In these times of economic, environmental and all manner of turmoil and conflict that indeed pose a threat to the very survival of the human race, the role of the intellectual and the role of Kumarian Press as a site for the transformation of intellectual labor into a commodity that both sustains and questions the structures, systems and practices that characterize our era is both paradoxical and critically important. Paradoxical in the sense that Kumarian Press is after all a capitalist business venture that has to be competitive and has to reap continued growth in terms of sales and profits in order to survive and important in the sense that Kumarian, in spite of its imbrications in the contradictions (and perpetuation, albeit slightly) of capitalism, seeks to provide viable alternatives that run counter to the interests and power of dominant groups in society.
One of my favorite passages in a David Harvey book comes early in his Justice, Nature and the Geography of Difference.
While attending an academic conference on globalization with its tense and frequently hard to follow arguments afflicted by the radical and no doubt chic skepticism of poststructuralism, deconstruction, postmodernism and so on, he sat in on a conference of evangelical Christians that was taking place at his hotel. Harvey was struck by the enthusiasm of the crowd as they listened to the preachers and it was clear that what was happening at the evangelical conference was an “orchestration of emotions and passions rather than of intellect.” But it was an orchestration that was explicitly scored with expressions by the evangelical of foundational beliefs. Harvey wondered what would happen if he returned to the academic conference and spoke of foundational beliefs. He would probably be put out to pasture or seen as a dinosaur. While I believe, as does Harvey, that one should scrutinize all manner of foundational beliefs (including those of the secular Left), his experience with the evangelicals led him to a rather disturbing conclusion: “…when a political group armed with strong and unambiguous foundational beliefs confronts a group of doubting Thomases whose only foundational belief is skepticism towards all foundational beliefs, then it is rather easy to predict who will win.”

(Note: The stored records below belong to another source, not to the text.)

(* ===== verification/AppHand.v ===== *)
(** The application-protocol handshake: its data types, encoder and decoder,
    src/lib/everest/cbv2g/lib/cbv2g/app_handshake/appHand_{Datatypes,Encoder,Decoder}.c.

    Each grammar function of the source is a step function over the grammar id, one
    branch per [case], iterated by [run]. *)

From stdpp Require Import base list numbers.
From Stdlib Require Import ZArith Lia Bool.
From S2P Require Import Prelude.
From S2P Require Import ExiErrors.
From S2P Require Import Bitstream.
From S2P Require Import ExiHeader.
From S2P Require Import Basetypes.
From S2P Require Import BasetypesEncoder.
From S2P Require Import BasetypesDecoder.
From S2P Require Import TypesDecoder.
From S2P Require Import Elements.

Local Open Scope Z_scope.
Local Open Scope c_scope.

(** ** Data types *)

Definition appHand_ProtocolNamespace_CHARACTER_SIZE : Z := 100.
Definition appHand_AppProtocolType_5_ARRAY_SIZE : Z := 5.

(** [appHand_responseCodeType] is an [int] that holds one of these. *)
Definition appHand_responseCodeType_OK_SuccessfulNegotiation : Z := 0.
Definition appHand_responseCodeType_OK_SuccessfulNegotiationWithMinorDeviation : Z := 1.
Definition appHand_responseCodeType_Failed_NoNegotiation : Z := 2.

Record appHand_AppProtocolType : Type := {
  ProtocolNamespace : chars_t;
  VersionNumberMajor : Z;
  VersionNumberMinor : Z;
  SchemaID : Z;
  Priority : Z
}.

Record appHand_supportedAppProtocolReq : Type := { AppProtocol : array_t appHand_AppProtocolType }.

Record appHand_supportedAppProtocolRes : Type := {
  ResponseCode : Z;
  Res_SchemaID : Z;
  SchemaID_isUsed : bool
}.

(** The anonymous union: the member it was last written through. *)
Inductive appHand_union : Type :=
| In_Req (r : appHand_supportedAppProtocolReq)
| In_Res (r : appHand_supportedAppProtocolRes).

Record appHand_exiDocument : Type := {
  body : appHand_union;
  supportedAppProtocolReq_isUsed : bool;
  supportedAppProtocolRes_isUsed : bool
}.

(** Assignments to the fields. *)
Definition set_ProtocolNamespace v t := {| ProtocolNamespace := v; VersionNumberMajor := VersionNumberMajor t;
  VersionNumberMinor := VersionNumberMinor t; SchemaID := SchemaID t; Priority := Priority t |}.
Definition set_VersionNumberMajor v t := {| ProtocolNamespace := ProtocolNamespace t; VersionNumberMajor := v;
  VersionNumberMinor := VersionNumberMinor t; SchemaID := SchemaID t; Priority := Priority t |}.
Definition set_VersionNumberMinor v t := {| ProtocolNamespace := ProtocolNamespace t;
  VersionNumberMajor := VersionNumberMajor t; VersionNumberMinor := v; SchemaID := SchemaID t; Priority := Priority t |}.
Definition set_SchemaID v t := {| ProtocolNamespace := ProtocolNamespace t;
  VersionNumberMajor := VersionNumberMajor t; VersionNumberMinor := VersionNumberMinor t; SchemaID := v;
  Priority := Priority t |}.
Definition set_Priority v t := {| ProtocolNamespace := ProtocolNamespace t;
  VersionNumberMajor := VersionNumberMajor t; VersionNumberMinor := VersionNumberMinor t; SchemaID := SchemaID t;
  Priority := v |}.
Definition set_AppProtocol v (t : appHand_supportedAppProtocolReq) := {| AppProtocol := v |}.
Definition set_ResponseCode v t := {| ResponseCode := v; Res_SchemaID := Res_SchemaID t;
  SchemaID_isUsed := SchemaID_isUsed t |}.
Definition set_Res_SchemaID v t := {| ResponseCode := ResponseCode t; Res_SchemaID := v;
  SchemaID_isUsed := SchemaID_isUsed t |}.
Definition set_SchemaID_isUsed v t := {| ResponseCode := ResponseCode t; Res_SchemaID := Res_SchemaID t;
  SchemaID_isUsed := v |}.
Definition set_body v t := {| body := v; supportedAppProtocolReq_isUsed := supportedAppProtocolReq_isUsed t;
  supportedAppProtocolRes_isUsed := supportedAppProtocolRes_isUsed t |}.
Definition set_Req_isUsed v t := {| body := body t; supportedAppProtocolReq_isUsed := v;
  supportedAppProtocolRes_isUsed := supportedAppProtocolRes_isUsed t |}.
Definition set_Res_isUsed v t := {| body := body t;
  supportedAppProtocolReq_isUsed := supportedAppProtocolReq_isUsed t; supportedAppProtocolRes_isUsed := v |}.

Definition init_appHand_exiDocument (exiDoc : appHand_exiDocument) : appHand_exiDocument :=
  set_Res_isUsed false (set_Req_isUsed false exiDoc).
Definition init_appHand_AppProtocolType (t : appHand_AppProtocolType) : appHand_AppProtocolType := t.
Definition init_appHand_supportedAppProtocolReq (t : appHand_supportedAppProtocolReq) :
    appHand_supportedAppProtocolReq :=
  set_AppProtocol (set_arrayLen 0 (AppProtocol t)) t.
Definition init_appHand_supportedAppProtocolRes (t : appHand_supportedAppProtocolRes) :
    appHand_supportedAppProtocolRes :=
  set_SchemaID_isUsed false t.

(** ** Encoder *)

Definition encode_appHand_AppProtocolType_step (m : appHand_AppProtocolType) (grammar_id : Z) :
    M exi_bitstream_t (ctl Z) :=
  match grammar_id with
  | 0 =>
    exi_basetypes_encoder_nbit_uint 1 0;;
    enc_string appHand_ProtocolNamespace_CHARACTER_SIZE (ProtocolNamespace m);;
    ret (Goto 1)
  | 1 =>
    exi_basetypes_encoder_nbit_uint 1 0;;
    enc_simple (exi_basetypes_encoder_uint_32 (VersionNumberMajor m));;
    ret (Goto 2)
  | 2 =>
    exi_basetypes_encoder_nbit_uint 1 0;;
    enc_simple (exi_basetypes_encoder_uint_32 (VersionNumberMinor m));;
    ret (Goto 3)
  | 3 =>
    exi_basetypes_encoder_nbit_uint 1 0;;
    enc_simple (exi_basetypes_encoder_nbit_uint 8 (u32 (SchemaID m)));;
    ret (Goto 4)
  | 4 =>
    exi_basetypes_encoder_nbit_uint 1 0;;
    enc_simple (exi_basetypes_encoder_nbit_uint 5 (u32 (u32 (Priority m) - 1)));;
    ret (Goto 5)
  | 5 => exi_basetypes_encoder_nbit_uint 1 0;; ret Done
  | _ => fail EXI_ERROR__UNKNOWN_GRAMMAR_ID
  end.

(** Six grammars, each visited once. *)
Definition encode_appHand_AppProtocolType (m : appHand_AppProtocolType) : M exi_bitstream_t unit :=
  run 6 (encode_appHand_AppProtocolType_step m) 0.

(** The configuration is the grammar id and [AppProtocol_currentIndex]. *)
Definition encode_appHand_supportedAppProtocolReq_step (m : appHand_supportedAppProtocolReq) (c : Z * Z) :
    M exi_bitstream_t (ctl (Z * Z)) :=
  let '(grammar_id, AppProtocol_currentIndex) := c in
  match grammar_id with
  | 7 =>
    if AppProtocol_currentIndex <? arrayLen (AppProtocol m) then
      exi_basetypes_encoder_nbit_uint 1 0;;
      let! elem := lift (aget (array (AppProtocol m)) AppProtocol_currentIndex) in
      let AppProtocol_currentIndex := u16 (AppProtocol_currentIndex + 1) in
      encode_appHand_AppProtocolType elem;;
      ret (Goto (8, AppProtocol_currentIndex))
    else fail EXI_ERROR__UNKNOWN_EVENT_CODE
  | 8 =>
    if AppProtocol_currentIndex <? arrayLen (AppProtocol m) then
      exi_basetypes_encoder_nbit_uint 2 0;;
      let! elem := lift (aget (array (AppProtocol m)) AppProtocol_currentIndex) in
      let AppProtocol_currentIndex := u16 (AppProtocol_currentIndex + 1) in
      encode_appHand_AppProtocolType elem;;
      ret (Goto (if AppProtocol_currentIndex <? 20 then 8 else 5, AppProtocol_currentIndex))
    else
      exi_basetypes_encoder_nbit_uint 2 1;;
      ret Done
  | 5 => exi_basetypes_encoder_nbit_uint 1 0;; ret Done
  | _ => fail EXI_ERROR__UNKNOWN_GRAMMAR_ID
  end.

(** At most 20 elements, then the grammar of the END event. *)
Definition encode_appHand_supportedAppProtocolReq (m : appHand_supportedAppProtocolReq) :
    M exi_bitstream_t unit :=
  run 22 (encode_appHand_supportedAppProtocolReq_step m) (7, 0).

Definition encode_appHand_supportedAppProtocolRes_step (m : appHand_supportedAppProtocolRes) (grammar_id : Z) :
    M exi_bitstream_t (ctl Z) :=
  match grammar_id with
  | 9 =>
    exi_basetypes_encoder_nbit_uint 1 0;;
    enc_simple (exi_basetypes_encoder_nbit_uint 2 (u32 (ResponseCode m)));;
    ret (Goto 10)
  | 10 =>
    if SchemaID_isUsed m then
      exi_basetypes_encoder_nbit_uint 2 0;;
      enc_simple (exi_basetypes_encoder_nbit_uint 8 (u32 (Res_SchemaID m)));;
      ret (Goto 5)
    else
      exi_basetypes_encoder_nbit_uint 2 1;;
      ret Done
  | 5 => exi_basetypes_encoder_nbit_uint 1 0;; ret Done
  | _ => fail EXI_ERROR__UNKNOWN_GRAMMAR_ID
  end.

Definition encode_appHand_supportedAppProtocolRes (m : appHand_supportedAppProtocolRes) :
    M exi_bitstream_t unit :=
  run 3 (encode_appHand_supportedAppProtocolRes_step m) 9.

(** ** Decoder *)

(** The grammar of a lone END event. *)
Definition decode_end {T} : M (exi_bitstream_t * T) (ctl Z) :=
  let! eventCode := event 1 in
  match eventCode with
  | 0 => ret Done
  | _ => fail EXI_ERROR__UNKNOWN_EVENT_CODE
  end.

Definition decode_ProtocolNamespace : M (exi_bitstream_t * appHand_AppProtocolType) (ctl Z) :=
  let! eventCode := event 1 in
  match eventCode with
  | 0 =>
    at_field ProtocolNamespace set_ProtocolNamespace (dec_string appHand_ProtocolNamespace_CHARACTER_SIZE);;
    ret (Goto 1)
  | _ => fail EXI_ERROR__UNKNOWN_EVENT_CODE
  end.

Definition decode_VersionNumberMajor : M (exi_bitstream_t * appHand_AppProtocolType) (ctl Z) :=
  let! eventCode := event 1 in
  match eventCode with
  | 0 => at_field VersionNumberMajor set_VersionNumberMajor decode_exi_type_uint32;; ret (Goto 2)
  | _ => fail EXI_ERROR__UNKNOWN_EVENT_CODE
  end.

Definition decode_VersionNumberMinor : M (exi_bitstream_t * appHand_AppProtocolType) (ctl Z) :=
  let! eventCode := event 1 in
  match eventCode with
  | 0 => at_field VersionNumberMinor set_VersionNumberMinor decode_exi_type_uint32;; ret (Goto 3)
  | _ => fail EXI_ERROR__UNKNOWN_EVENT_CODE
  end.

Definition decode_SchemaID : M (exi_bitstream_t * appHand_AppProtocolType) (ctl Z) :=
  let! eventCode := event 1 in
  match eventCode with
  | 0 => at_field SchemaID set_SchemaID (dec_nbit 8 u8);; ret (Goto 4)
  | _ => fail EXI_ERROR__UNKNOWN_EVENT_CODE
  end.

Definition decode_Priority : M (exi_bitstream_t * appHand_AppProtocolType) (ctl Z) :=
  let! eventCode := event 1 in
  match eventCode with
  | 0 => at_field Priority set_Priority (dec_nbit 5 (fun value => u8 (u32 (value + 1))));; ret (Goto 5)
  | _ => fail EXI_ERROR__UNKNOWN_EVENT_CODE
  end.

Definition decode_appHand_AppProtocolType_step (grammar_id : Z) :
    M (exi_bitstream_t * appHand_AppProtocolType) (ctl Z) :=
  match grammar_id with
  | 0 => decode_ProtocolNamespace
  | 1 => decode_VersionNumberMajor
  | 2 => decode_VersionNumberMinor
  | 3 => decode_SchemaID
  | 4 => decode_Priority
  | 5 => decode_end
  | _ => fail EXI_ERROR__UNKNOWN_GRAMMAR_ID
  end.

Definition decode_appHand_AppProtocolType : M (exi_bitstream_t * appHand_AppProtocolType) unit :=
  assign init_appHand_AppProtocolType;;
  run 6 decode_appHand_AppProtocolType_step 0.

(** One more [AppProtocol] element. *)
Definition decode_AppProtocol_element : M (exi_bitstream_t * appHand_supportedAppProtocolReq) unit :=
  at_field AppProtocol set_AppProtocol
    (dec_array_element appHand_AppProtocolType_5_ARRAY_SIZE decode_appHand_AppProtocolType).

Definition decode_appHand_supportedAppProtocolReq_step (grammar_id : Z) :
    M (exi_bitstream_t * appHand_supportedAppProtocolReq) (ctl Z) :=
  match grammar_id with
  | 7 =>
    let! eventCode := event 1 in
    match eventCode with
    | 0 => decode_AppProtocol_element;; ret (Goto 8)
    | _ => fail EXI_ERROR__UNKNOWN_EVENT_CODE
    end
  | 8 =>
    let! eventCode := event 2 in
    match eventCode with
    | 0 =>
      decode_AppProtocol_element;;
      let! r := gets snd in
      ret (Goto (if arrayLen (AppProtocol r) <? 20 then 8 else 5))
    | 1 => ret Done
    | _ => fail EXI_ERROR__UNKNOWN_EVENT_CODE
    end
  | 5 => decode_end
  | _ => fail EXI_ERROR__UNKNOWN_GRAMMAR_ID
  end.

(** The sixth element is refused, so there are at most six rounds. *)
Definition decode_appHand_supportedAppProtocolReq : M (exi_bitstream_t * appHand_supportedAppProtocolReq) unit :=
  assign init_appHand_supportedAppProtocolReq;;
  run 7 decode_appHand_supportedAppProtocolReq_step 7.

Definition decode_ResponseCode : M (exi_bitstream_t * appHand_supportedAppProtocolRes) (ctl Z) :=
  let! eventCode := event 1 in
  match eventCode with
  | 0 => at_field ResponseCode set_ResponseCode (dec_nbit 2 id);; ret (Goto 10)
  | _ => fail EXI_ERROR__UNKNOWN_EVENT_CODE
  end.

(** The flag is set with the value, before the END event is looked at. *)
Definition decode_Res_SchemaID : M (exi_bitstream_t * appHand_supportedAppProtocolRes) unit :=
  simple_element (
    let! value := event 8 in
    assign (fun r => set_SchemaID_isUsed true (set_Res_SchemaID (u8 value) r))).

Definition decode_appHand_supportedAppProtocolRes_step (grammar_id : Z) :
    M (exi_bitstream_t * appHand_supportedAppProtocolRes) (ctl Z) :=
  match grammar_id with
  | 9 => decode_ResponseCode
  | 10 =>
    let! eventCode := event 2 in
    match eventCode with
    | 0 => decode_Res_SchemaID;; ret (Goto 5)
    | 1 => ret Done
    | _ => fail EXI_ERROR__UNKNOWN_EVENT_CODE
    end
  | 5 => decode_end
  | _ => fail EXI_ERROR__UNKNOWN_GRAMMAR_ID
  end.

Definition decode_appHand_supportedAppProtocolRes : M (exi_bitstream_t * appHand_supportedAppProtocolRes) unit :=
  assign init_appHand_supportedAppProtocolRes;;
  run 3 decode_appHand_supportedAppProtocolRes_step 9.

(** ** Documents *)

(** What the bytes of one member of the union are as the other one: a matter of
    the platform's layout of the structs. *)
Class union_layout : Type := {
  req_of_res : appHand_supportedAppProtocolRes -> appHand_supportedAppProtocolReq;
  res_of_req : appHand_supportedAppProtocolReq -> appHand_supportedAppProtocolRes
}.

Section Document.
Context `{L : union_layout}.

Definition supportedAppProtocolReq (exiDoc : appHand_exiDocument) : appHand_supportedAppProtocolReq :=
  match body exiDoc with In_Req r => r | In_Res r => req_of_res r end.
Definition supportedAppProtocolRes (exiDoc : appHand_exiDocument) : appHand_supportedAppProtocolRes :=
  match body exiDoc with In_Res r => r | In_Req r => res_of_req r end.

Definition encode_appHand_exiDocument (exiDoc : appHand_exiDocument) : M exi_bitstream_t unit :=
  exi_header_write;;
  if supportedAppProtocolReq_isUsed exiDoc then
    exi_basetypes_encoder_nbit_uint 2 0;;
    encode_appHand_supportedAppProtocolReq (supportedAppProtocolReq exiDoc)
  else if supportedAppProtocolRes_isUsed exiDoc then
    exi_basetypes_encoder_nbit_uint 2 1;;
    encode_appHand_supportedAppProtocolRes (supportedAppProtocolRes exiDoc)
  else fail EXI_ERROR__UNKNOWN_EVENT_FOR_ENCODING.

(** The [_isUsed] flag of a member is set whether or not its decoder succeeds. *)
Definition decode_appHand_exiDocument : M (exi_bitstream_t * appHand_exiDocument) unit :=
  on_fst exi_header_read_and_check;;
  assign init_appHand_exiDocument;;
  let! eventCode := event 2 in
  match eventCode with
  | 0 =>
    finally (at_field supportedAppProtocolReq (fun r => set_body (In_Req r)) decode_appHand_supportedAppProtocolReq)
      (set_Req_isUsed true)
  | 1 =>
    finally (at_field supportedAppProtocolRes (fun r => set_body (In_Res r)) decode_appHand_supportedAppProtocolRes)
      (set_Res_isUsed true)
  | _ => fail EXI_ERROR__UNSUPPORTED_SUB_EVENT
  end.

End Document.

The tensions and imperatives of capitalist commerce, the necessity for global social, political and economic change, and encounters with the powerful armed with foundational beliefs: all these are familiar components of work at Kumarian. The bulk of my career at Kumarian has been during the bleak years of the second Bush administration. Talk about foundational beliefs and power! And as the evermore seemingly dysfunctional and rough beast that is the US government slouches towards Bethlehem (and possible default), I ask myself the same questions that I do every day: what is the role of Kumarian Press, what the role of its authors is and how to be “progressive” during periods of intolerance and myopia. I’ll conclude with another of my favorite David Harvey reflections, this one from The Limits of Capital as he gives me a valuable answer to my questions and hope. He writes about the need to project theory “into the fires of political practice” so that “new strategies for the sane reconstruction of society can emerge.” This statement I have emblazoned on my wall as it encapsulates for me the very essence and purpose of Kumarian Press and forms the framework for my editorial strategies. We need sanity now more than ever and Kumarian Press needs authors who can write for wide audiences with a diversity of experiences and knowledge so that the fires of political practice will burn brightly and guide us to, if not a promised land, at least one in which empathy, justice and equity and environmental preservation are primary concerns.